• **WHAT YOU ARE ASKED TO DO**:
Lines of the listing that contain "embeds" need to be copied.

• **PROVIDED MATERIAL**:
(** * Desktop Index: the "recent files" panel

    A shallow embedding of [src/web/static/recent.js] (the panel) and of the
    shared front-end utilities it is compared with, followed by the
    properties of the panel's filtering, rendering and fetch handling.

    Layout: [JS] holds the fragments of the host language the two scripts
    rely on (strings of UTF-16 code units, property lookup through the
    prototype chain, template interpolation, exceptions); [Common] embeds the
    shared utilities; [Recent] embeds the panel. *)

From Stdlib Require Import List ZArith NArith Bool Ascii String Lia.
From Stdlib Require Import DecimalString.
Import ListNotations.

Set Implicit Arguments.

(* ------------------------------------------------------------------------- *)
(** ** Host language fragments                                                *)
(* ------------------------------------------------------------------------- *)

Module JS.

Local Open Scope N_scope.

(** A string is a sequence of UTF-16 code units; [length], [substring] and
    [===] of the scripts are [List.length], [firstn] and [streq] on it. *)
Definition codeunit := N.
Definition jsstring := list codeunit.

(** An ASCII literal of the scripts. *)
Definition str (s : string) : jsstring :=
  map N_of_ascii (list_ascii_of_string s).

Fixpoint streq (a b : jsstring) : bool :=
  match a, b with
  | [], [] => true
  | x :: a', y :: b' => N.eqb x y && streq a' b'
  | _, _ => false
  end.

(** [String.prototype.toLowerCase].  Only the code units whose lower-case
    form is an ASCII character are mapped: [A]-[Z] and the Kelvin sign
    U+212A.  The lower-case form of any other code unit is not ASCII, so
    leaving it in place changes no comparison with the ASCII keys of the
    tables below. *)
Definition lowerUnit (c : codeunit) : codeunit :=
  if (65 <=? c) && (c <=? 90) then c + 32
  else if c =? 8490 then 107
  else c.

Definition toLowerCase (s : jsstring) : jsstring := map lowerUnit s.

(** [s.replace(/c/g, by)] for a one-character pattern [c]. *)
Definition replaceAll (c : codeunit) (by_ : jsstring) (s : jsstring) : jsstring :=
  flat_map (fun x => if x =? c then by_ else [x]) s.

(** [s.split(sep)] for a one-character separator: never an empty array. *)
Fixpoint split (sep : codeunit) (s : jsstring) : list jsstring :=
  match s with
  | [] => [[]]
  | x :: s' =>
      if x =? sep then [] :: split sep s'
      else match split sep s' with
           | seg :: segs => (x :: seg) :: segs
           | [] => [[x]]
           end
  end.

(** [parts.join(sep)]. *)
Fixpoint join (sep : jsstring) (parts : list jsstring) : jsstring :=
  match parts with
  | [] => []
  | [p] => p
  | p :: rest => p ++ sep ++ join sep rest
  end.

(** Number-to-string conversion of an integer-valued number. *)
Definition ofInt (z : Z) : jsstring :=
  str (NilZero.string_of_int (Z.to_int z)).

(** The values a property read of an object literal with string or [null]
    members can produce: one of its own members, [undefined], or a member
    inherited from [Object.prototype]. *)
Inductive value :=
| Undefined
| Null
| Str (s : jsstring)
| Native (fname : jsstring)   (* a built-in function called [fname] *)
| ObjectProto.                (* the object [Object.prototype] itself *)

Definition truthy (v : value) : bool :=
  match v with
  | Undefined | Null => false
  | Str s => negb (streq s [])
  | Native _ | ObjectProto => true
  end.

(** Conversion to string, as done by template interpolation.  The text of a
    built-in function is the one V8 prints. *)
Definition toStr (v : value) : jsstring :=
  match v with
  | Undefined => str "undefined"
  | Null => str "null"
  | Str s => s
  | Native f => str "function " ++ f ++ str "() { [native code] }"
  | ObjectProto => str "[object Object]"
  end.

• **COMPLETED TASK**:
    prototype chain, template interpolation, exceptions); [Common] embeds the
    shared utilities; [Recent] embeds the panel. *)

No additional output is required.